**Assignment**.
Starting at the line with "(** * The keystore and its surroundings *)" and going on through the line with "sc_signer_key : string", reproduce each line in the records below exactly and nothing more.

**Records to process**.
•••••
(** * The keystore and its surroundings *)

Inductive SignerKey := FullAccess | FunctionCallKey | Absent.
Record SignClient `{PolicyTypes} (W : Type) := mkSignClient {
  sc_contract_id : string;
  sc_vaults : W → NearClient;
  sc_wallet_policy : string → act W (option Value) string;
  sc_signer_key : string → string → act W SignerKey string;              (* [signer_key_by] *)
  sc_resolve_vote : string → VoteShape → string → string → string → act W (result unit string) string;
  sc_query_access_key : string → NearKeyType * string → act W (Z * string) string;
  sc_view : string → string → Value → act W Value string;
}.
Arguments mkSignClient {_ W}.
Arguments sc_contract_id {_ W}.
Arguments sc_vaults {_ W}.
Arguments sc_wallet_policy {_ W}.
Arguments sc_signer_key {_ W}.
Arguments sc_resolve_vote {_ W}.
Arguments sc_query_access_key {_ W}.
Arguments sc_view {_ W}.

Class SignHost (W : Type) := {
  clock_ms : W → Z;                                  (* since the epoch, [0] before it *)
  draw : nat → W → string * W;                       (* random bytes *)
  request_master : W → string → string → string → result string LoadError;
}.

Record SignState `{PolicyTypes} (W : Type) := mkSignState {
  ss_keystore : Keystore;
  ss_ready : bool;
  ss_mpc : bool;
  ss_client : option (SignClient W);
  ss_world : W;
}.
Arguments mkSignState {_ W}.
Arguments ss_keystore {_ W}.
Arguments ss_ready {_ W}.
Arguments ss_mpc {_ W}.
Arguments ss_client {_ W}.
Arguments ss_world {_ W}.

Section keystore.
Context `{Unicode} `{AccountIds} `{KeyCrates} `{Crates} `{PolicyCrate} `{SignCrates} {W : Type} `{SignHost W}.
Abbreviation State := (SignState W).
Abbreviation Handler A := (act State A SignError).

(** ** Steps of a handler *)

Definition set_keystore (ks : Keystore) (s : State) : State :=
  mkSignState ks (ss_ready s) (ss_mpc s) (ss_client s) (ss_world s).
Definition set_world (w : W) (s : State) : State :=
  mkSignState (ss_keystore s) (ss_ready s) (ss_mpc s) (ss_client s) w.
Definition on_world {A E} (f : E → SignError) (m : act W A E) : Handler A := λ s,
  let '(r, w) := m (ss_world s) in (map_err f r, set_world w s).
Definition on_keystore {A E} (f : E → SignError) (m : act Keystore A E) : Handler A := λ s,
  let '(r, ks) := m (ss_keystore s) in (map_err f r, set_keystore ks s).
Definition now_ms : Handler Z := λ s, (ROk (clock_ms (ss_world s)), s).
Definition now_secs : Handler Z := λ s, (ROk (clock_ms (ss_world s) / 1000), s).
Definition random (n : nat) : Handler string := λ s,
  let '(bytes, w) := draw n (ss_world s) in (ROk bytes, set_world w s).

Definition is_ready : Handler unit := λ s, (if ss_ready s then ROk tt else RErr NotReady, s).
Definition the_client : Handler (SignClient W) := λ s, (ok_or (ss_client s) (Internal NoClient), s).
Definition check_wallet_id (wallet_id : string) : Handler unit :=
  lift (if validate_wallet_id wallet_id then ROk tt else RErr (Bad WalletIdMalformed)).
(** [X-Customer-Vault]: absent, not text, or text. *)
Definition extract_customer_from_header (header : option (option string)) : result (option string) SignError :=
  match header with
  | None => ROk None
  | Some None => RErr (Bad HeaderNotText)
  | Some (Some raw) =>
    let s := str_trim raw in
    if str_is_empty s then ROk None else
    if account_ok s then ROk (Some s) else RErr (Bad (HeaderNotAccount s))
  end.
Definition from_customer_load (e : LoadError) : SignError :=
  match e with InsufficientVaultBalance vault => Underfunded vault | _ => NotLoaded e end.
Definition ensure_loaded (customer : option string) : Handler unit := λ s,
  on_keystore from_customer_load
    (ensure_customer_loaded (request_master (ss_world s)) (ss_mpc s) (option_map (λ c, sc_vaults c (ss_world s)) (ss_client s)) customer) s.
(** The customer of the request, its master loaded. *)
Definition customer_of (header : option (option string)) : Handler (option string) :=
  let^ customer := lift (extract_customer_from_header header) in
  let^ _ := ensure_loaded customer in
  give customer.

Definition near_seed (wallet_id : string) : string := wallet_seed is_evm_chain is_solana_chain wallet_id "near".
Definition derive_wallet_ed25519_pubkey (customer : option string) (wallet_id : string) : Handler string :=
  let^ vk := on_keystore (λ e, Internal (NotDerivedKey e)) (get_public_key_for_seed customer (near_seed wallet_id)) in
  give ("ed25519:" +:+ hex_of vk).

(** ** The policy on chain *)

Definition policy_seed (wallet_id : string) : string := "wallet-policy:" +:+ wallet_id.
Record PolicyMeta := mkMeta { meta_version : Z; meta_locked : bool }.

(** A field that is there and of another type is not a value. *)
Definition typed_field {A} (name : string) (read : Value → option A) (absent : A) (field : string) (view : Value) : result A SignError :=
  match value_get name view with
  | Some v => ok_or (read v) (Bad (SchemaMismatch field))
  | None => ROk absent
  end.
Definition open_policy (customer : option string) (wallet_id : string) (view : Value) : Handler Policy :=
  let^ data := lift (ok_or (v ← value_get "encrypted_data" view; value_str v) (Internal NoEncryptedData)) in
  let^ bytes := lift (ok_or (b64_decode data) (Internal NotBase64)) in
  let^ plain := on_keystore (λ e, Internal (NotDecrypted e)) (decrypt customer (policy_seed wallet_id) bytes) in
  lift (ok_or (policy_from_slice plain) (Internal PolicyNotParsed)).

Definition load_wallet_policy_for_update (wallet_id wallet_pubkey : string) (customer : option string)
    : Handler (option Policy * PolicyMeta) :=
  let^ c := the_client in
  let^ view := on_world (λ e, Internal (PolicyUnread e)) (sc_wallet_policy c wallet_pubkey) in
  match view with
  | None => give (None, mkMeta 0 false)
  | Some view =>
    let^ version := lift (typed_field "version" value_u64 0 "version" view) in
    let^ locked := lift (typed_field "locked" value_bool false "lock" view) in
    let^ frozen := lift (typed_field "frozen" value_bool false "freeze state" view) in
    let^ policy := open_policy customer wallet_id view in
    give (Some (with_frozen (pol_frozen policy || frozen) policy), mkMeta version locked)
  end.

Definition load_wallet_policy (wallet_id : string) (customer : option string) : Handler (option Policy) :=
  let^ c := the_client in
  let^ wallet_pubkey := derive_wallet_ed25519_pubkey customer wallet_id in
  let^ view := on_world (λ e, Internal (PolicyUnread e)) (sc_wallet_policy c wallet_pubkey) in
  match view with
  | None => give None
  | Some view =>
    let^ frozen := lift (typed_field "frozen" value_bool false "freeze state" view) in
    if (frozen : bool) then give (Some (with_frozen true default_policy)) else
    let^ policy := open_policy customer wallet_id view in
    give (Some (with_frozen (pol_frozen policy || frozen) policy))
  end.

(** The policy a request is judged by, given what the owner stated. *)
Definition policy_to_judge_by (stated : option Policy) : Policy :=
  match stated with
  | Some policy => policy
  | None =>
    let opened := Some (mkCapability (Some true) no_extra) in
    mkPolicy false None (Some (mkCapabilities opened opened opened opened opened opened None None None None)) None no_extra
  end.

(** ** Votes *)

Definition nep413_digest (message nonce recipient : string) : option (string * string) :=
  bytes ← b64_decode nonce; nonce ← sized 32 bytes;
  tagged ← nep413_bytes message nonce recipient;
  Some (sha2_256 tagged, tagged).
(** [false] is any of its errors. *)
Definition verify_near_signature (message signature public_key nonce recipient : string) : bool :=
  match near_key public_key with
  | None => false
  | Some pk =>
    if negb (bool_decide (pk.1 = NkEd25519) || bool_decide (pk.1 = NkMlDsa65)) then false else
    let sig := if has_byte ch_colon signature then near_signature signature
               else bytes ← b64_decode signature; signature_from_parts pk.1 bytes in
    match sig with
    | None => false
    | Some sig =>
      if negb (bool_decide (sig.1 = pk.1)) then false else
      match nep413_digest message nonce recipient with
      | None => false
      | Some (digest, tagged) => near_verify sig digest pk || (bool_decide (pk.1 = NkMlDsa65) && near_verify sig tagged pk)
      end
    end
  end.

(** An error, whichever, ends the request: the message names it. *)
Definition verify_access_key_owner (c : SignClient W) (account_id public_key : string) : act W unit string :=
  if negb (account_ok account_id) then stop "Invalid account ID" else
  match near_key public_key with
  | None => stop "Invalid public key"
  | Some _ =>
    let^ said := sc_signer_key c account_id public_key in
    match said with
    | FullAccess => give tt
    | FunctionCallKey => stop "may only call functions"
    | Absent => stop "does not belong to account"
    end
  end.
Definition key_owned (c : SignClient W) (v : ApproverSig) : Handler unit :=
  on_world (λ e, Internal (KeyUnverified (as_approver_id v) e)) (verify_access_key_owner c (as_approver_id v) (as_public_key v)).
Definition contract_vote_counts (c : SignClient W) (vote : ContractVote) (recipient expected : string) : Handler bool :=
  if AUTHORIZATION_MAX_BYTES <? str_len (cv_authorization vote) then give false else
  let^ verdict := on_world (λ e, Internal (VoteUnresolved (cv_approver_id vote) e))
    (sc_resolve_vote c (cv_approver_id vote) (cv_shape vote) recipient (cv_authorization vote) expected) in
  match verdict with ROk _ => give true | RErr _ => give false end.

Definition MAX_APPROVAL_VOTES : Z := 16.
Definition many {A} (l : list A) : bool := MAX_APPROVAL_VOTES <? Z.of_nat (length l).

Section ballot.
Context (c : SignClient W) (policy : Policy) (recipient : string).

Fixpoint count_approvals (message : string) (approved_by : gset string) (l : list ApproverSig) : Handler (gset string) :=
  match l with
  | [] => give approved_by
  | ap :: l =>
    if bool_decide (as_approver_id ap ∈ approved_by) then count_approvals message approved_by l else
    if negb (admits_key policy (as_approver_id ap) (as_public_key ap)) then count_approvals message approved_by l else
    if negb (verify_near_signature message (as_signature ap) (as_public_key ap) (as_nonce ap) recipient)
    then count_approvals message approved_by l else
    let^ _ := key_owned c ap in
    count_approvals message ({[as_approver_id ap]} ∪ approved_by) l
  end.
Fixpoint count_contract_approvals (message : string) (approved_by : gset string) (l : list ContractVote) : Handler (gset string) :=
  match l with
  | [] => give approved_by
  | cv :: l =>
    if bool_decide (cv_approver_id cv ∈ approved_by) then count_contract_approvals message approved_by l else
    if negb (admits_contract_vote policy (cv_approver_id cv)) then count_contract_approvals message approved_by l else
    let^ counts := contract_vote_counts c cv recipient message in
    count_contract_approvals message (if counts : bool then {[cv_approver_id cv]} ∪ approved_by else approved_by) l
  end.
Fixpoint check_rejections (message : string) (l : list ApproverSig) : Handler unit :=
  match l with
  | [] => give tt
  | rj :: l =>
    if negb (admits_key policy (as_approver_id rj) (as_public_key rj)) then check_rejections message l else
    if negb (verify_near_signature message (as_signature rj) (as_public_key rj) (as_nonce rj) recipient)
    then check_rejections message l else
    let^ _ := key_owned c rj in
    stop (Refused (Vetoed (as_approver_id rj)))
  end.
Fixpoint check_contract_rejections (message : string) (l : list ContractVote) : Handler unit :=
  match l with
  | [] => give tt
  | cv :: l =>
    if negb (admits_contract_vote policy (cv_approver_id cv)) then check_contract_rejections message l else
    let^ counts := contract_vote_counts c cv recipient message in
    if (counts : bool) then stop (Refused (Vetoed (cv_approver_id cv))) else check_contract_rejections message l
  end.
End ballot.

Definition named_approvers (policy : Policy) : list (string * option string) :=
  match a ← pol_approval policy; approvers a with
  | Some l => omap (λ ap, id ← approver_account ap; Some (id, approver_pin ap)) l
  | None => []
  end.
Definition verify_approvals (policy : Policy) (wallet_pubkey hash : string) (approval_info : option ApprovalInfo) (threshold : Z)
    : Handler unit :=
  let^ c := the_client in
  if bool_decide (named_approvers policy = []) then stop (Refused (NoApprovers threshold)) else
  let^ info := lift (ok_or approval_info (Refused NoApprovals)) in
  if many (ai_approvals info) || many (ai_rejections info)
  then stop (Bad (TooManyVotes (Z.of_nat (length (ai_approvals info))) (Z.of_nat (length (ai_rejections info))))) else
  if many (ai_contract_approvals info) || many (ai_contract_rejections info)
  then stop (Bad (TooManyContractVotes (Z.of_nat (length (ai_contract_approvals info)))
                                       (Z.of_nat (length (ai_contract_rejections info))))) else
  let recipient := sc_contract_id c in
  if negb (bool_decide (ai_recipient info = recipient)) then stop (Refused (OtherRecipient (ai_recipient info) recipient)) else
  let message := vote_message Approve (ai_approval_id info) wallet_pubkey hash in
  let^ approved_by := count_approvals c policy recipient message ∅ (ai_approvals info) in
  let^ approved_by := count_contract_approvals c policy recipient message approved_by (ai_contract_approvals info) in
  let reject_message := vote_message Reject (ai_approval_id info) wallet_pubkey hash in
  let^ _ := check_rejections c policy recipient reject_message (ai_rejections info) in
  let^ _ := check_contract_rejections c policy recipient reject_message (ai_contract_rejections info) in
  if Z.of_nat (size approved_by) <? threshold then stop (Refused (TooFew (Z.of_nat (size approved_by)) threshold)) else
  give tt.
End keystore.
•••••
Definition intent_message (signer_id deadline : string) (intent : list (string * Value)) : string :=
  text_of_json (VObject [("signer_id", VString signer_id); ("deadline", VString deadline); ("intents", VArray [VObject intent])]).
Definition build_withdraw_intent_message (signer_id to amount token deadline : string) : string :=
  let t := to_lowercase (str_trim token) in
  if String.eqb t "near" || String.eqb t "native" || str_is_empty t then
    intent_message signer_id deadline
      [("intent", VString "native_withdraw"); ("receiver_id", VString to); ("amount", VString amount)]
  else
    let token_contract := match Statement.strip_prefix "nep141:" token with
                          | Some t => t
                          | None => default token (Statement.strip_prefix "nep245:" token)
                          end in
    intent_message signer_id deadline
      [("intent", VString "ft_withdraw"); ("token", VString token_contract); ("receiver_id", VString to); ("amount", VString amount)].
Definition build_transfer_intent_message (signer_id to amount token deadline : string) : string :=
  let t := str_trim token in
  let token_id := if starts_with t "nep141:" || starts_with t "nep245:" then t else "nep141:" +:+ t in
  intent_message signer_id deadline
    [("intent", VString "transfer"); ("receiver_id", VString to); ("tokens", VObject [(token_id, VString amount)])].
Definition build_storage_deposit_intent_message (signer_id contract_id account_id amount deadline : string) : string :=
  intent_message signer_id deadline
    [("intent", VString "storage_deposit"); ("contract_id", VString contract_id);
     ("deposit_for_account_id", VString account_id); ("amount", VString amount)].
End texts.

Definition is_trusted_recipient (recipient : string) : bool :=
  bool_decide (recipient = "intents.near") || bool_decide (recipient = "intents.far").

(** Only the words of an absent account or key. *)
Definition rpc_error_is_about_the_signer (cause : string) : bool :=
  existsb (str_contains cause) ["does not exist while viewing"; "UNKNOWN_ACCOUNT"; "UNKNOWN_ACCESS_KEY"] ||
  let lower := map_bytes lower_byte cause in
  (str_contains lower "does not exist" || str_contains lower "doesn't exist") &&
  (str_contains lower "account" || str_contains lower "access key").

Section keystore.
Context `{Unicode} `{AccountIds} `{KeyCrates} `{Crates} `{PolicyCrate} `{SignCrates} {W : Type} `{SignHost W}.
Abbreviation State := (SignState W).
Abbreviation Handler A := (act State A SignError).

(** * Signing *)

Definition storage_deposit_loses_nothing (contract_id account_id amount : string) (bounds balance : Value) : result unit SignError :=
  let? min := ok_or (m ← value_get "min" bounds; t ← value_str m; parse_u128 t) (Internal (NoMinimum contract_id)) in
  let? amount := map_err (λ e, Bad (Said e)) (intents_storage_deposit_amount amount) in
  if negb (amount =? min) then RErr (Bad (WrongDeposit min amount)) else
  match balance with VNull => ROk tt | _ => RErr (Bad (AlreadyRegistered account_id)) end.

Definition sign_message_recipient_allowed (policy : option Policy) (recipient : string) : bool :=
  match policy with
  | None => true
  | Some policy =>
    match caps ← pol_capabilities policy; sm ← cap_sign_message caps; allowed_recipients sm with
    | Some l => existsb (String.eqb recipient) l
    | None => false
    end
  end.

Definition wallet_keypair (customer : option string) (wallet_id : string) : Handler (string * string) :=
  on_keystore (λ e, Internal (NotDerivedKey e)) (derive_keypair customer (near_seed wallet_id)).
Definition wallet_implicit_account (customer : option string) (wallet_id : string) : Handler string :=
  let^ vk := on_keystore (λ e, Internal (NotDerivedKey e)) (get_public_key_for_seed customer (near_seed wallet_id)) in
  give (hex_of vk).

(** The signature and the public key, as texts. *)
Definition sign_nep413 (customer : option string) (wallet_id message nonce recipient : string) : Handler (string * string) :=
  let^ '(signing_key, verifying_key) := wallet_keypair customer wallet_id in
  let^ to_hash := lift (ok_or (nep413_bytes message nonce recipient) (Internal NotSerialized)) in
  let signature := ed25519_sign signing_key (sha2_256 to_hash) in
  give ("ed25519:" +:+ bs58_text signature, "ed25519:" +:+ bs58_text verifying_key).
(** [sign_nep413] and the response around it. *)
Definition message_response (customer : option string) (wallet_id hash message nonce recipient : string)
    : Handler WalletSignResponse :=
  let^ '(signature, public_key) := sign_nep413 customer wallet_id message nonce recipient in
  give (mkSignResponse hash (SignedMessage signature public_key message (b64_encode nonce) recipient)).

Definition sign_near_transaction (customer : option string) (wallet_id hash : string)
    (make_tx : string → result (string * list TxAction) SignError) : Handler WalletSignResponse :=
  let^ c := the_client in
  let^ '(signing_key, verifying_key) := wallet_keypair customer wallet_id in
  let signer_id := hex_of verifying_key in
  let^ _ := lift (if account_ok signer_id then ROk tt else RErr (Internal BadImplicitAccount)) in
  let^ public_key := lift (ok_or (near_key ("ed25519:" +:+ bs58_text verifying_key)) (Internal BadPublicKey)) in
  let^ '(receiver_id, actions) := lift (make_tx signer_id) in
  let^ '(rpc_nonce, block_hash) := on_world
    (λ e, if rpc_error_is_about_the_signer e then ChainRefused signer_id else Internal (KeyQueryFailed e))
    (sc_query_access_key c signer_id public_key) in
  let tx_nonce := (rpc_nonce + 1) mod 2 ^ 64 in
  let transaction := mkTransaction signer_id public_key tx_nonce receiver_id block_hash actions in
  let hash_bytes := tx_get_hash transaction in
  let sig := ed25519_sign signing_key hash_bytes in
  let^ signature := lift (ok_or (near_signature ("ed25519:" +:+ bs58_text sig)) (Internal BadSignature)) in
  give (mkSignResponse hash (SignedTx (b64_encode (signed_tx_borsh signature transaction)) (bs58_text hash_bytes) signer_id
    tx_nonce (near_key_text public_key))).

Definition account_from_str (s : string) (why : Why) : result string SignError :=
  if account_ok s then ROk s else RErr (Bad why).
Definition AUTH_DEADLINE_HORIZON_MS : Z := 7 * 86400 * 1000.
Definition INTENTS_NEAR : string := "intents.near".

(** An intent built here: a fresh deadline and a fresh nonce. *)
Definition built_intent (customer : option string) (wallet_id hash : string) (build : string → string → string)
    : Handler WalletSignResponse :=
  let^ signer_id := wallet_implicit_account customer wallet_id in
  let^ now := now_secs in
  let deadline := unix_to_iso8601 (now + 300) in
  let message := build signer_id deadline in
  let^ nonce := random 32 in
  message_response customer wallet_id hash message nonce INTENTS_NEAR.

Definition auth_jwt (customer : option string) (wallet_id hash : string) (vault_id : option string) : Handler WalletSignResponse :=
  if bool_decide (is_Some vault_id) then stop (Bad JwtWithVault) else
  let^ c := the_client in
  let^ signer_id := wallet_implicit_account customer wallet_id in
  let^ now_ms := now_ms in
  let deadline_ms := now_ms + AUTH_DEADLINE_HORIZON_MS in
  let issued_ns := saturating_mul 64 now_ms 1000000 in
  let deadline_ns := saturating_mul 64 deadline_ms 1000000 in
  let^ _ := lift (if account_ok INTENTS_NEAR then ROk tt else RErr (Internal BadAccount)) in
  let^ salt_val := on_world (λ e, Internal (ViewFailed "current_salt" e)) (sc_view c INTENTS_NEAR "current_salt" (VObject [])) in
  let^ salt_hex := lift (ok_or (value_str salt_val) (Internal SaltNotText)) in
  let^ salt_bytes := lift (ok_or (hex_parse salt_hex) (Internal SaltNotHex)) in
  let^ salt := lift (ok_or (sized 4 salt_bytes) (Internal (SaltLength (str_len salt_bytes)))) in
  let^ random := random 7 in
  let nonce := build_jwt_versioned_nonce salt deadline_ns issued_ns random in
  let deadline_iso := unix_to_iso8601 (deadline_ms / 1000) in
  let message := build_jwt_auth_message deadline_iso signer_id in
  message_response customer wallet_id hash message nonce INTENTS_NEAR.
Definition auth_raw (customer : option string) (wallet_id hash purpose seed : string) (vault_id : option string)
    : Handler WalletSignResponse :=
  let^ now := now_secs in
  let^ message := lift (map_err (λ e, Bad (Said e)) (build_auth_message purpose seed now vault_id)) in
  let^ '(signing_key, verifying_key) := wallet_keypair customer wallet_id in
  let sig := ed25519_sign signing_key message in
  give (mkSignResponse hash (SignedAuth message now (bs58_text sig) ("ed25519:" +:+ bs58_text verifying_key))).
•••••
**Expected answer**.
(** * The keystore and its surroundings *)

Inductive SignerKey := FullAccess | FunctionCallKey | Absent.
Record SignClient `{PolicyTypes} (W : Type) := mkSignClient {
  sc_contract_id : string;
  sc_vaults : W → NearClient;
  sc_wallet_policy : string → act W (option Value) string;
  sc_signer_key : string → string → act W SignerKey string;              (* [signer_key_by] *)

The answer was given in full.